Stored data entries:
╔══

(** * imgscaler: the asynchronous job layer and the max-pixel guard

    A shallow embedding of the Python service under [app/]:
    - [app/services/job_queue.py]: the in-memory job registry;
    - [app/utils/image_io.py]: [clamp_large_image];
    - [app/services/upscale_service.py], [app/services/tfhub_upscale_service.py]:
      the two pipeline backends;
    - [app/api/v1/upscaling.py]: the request surface and the job runner.

    Pillow, TensorFlow Hub and the image codecs are external collaborators:
    they are the fields of the class [PIL] below, and every call into them
    may raise.  What the service itself computes (sizes, states, responses)
    is defined here as the source has it. *)

From Stdlib Require Import Floats.
From Stdlib Require Import ZArith Reals Lra Lia Psatz.
From Stdlib Require Import Ascii String.
From Stdlib.Strings Require Import Byte.
From stdpp Require Import gmap strings list.

Set Warnings "-inexact-float".
Local Open Scope string_scope.
Local Open Scope Z_scope.

(** ** Python values *)

(** [bytes] objects. *)
Definition bytes := list Byte.byte.

(** Exceptions that derive from [Exception].  [HTTPException] is FastAPI's,
    with its status code and detail; every other exception is kept as its
    class name and message. *)
Inductive Exception :=
| HTTPException (status_code : Z) (detail : string)
| PyException (cls : string) (msg : string).

(** [str(exc)]. *)
Definition str (exc : Exception) : string :=
  match exc with
  | HTTPException _ detail => detail
  | PyException _ msg => msg
  end.

(** The outcome of a call: a value, or a raised exception. *)
Inductive result (A : Type) :=
| Ok (a : A)
| Raise (exc : Exception).
Arguments Ok {A} a.
Arguments Raise {A} exc.

#[global] Instance result_ret : MRet result := fun A a => Ok a.
#[global] Instance result_bind : MBind result := fun A B f m =>
  match m with
  | Ok a => f a
  | Raise exc => Raise exc
  end.

(** [str.upper()] and [str.lower()] on ASCII letters. *)
Definition ascii_upper (c : ascii) : ascii :=
  let n := nat_of_ascii c in
  if ((97 <=? n) && (n <=? 122))%nat then ascii_of_nat (n - 32) else c.
Definition ascii_lower (c : ascii) : ascii :=
  let n := nat_of_ascii c in
  if ((65 <=? n) && (n <=? 90))%nat then ascii_of_nat (n + 32) else c.
Fixpoint upper (s : string) : string :=
  match s with
  | EmptyString => EmptyString
  | String c s' => String (ascii_upper c) (upper s')
  end.
Fixpoint lower (s : string) : string :=
  match s with
  | EmptyString => EmptyString
  | String c s' => String (ascii_lower c) (lower s')
  end.

(** [x or default] on an optional string ([None] and the empty string are
    falsy). *)
Definition or_default (x : option string) (default : string) : string :=
  match x with
  | Some s => if decide (s = "") then default else s
  | None => default
  end.

(** ** app/services/job_queue.py *)

Module JobStatus.
Inductive t := queued | processing | done | error.
#[global] Instance eq_dec : EqDecision t.
Proof. solve_decision. Defined.
End JobStatus.

Module UpscaleJob.
(** The dataclass, with its defaults in [new]. *)
Record t := {
  id : string;
  status : JobStatus.t;
  progress : float;
  error : option string;
  result_bytes : option bytes;
  content_type : option string;
}.
Definition new (id : string) : t :=
  {| id := id; status := JobStatus.queued; progress := 0.0%float;
     error := None; result_bytes := None; content_type := None |}.
End UpscaleJob.

(** One keyword argument of [JobQueue.update]: a field of the dataclass and
    the value to store in it. *)
Inductive kwarg :=
| kw_id (v : string)
| kw_status (v : JobStatus.t)
| kw_progress (v : float)
| kw_error (v : option string)
| kw_result_bytes (v : option bytes)
| kw_content_type (v : option string).

(** The keyword's name. *)
Definition kw_name (kw : kwarg) : string :=
  match kw with
  | kw_id _ => "id"
  | kw_status _ => "status"
  | kw_progress _ => "progress"
  | kw_error _ => "error"
  | kw_result_bytes _ => "result_bytes"
  | kw_content_type _ => "content_type"
  end.

(** [setattr(job, k, v)]. *)
Definition setattr (job : UpscaleJob.t) (kw : kwarg) : UpscaleJob.t :=
  let '(UpscaleJob.Build_t i s p e r c) := job in
  match kw with
  | kw_id v => UpscaleJob.Build_t v s p e r c
  | kw_status v => UpscaleJob.Build_t i v p e r c
  | kw_progress v => UpscaleJob.Build_t i s v e r c
  | kw_error v => UpscaleJob.Build_t i s p v r c
  | kw_result_bytes v => UpscaleJob.Build_t i s p e v c
  | kw_content_type v => UpscaleJob.Build_t i s p e r v
  end.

╚══

• [ABOUT THIS TASK]: Every line from the first entry to the line containing "(** [str(exc)]. *)" should be transcribed exactly, and nothing beyond it.

• [ANSWER BOX]:
(** * imgscaler: the asynchronous job layer and the max-pixel guard

    A shallow embedding of the Python service under [app/]:
    - [app/services/job_queue.py]: the in-memory job registry;
    - [app/utils/image_io.py]: [clamp_large_image];
    - [app/services/upscale_service.py], [app/services/tfhub_upscale_service.py]:
      the two pipeline backends;
    - [app/api/v1/upscaling.py]: the request surface and the job runner.

    Pillow, TensorFlow Hub and the image codecs are external collaborators:
    they are the fields of the class [PIL] below, and every call into them
    may raise.  What the service itself computes (sizes, states, responses)
    is defined here as the source has it. *)

From Stdlib Require Import Floats.
From Stdlib Require Import ZArith Reals Lra Lia Psatz.
From Stdlib Require Import Ascii String.
From Stdlib.Strings Require Import Byte.
From stdpp Require Import gmap strings list.

Set Warnings "-inexact-float".
Local Open Scope string_scope.
Local Open Scope Z_scope.

(** ** Python values *)

(** [bytes] objects. *)
Definition bytes := list Byte.byte.

(** Exceptions that derive from [Exception].  [HTTPException] is FastAPI's,
    with its status code and detail; every other exception is kept as its
    class name and message. *)
Inductive Exception :=
| HTTPException (status_code : Z) (detail : string)
| PyException (cls : string) (msg : string).

(** [str(exc)]. *)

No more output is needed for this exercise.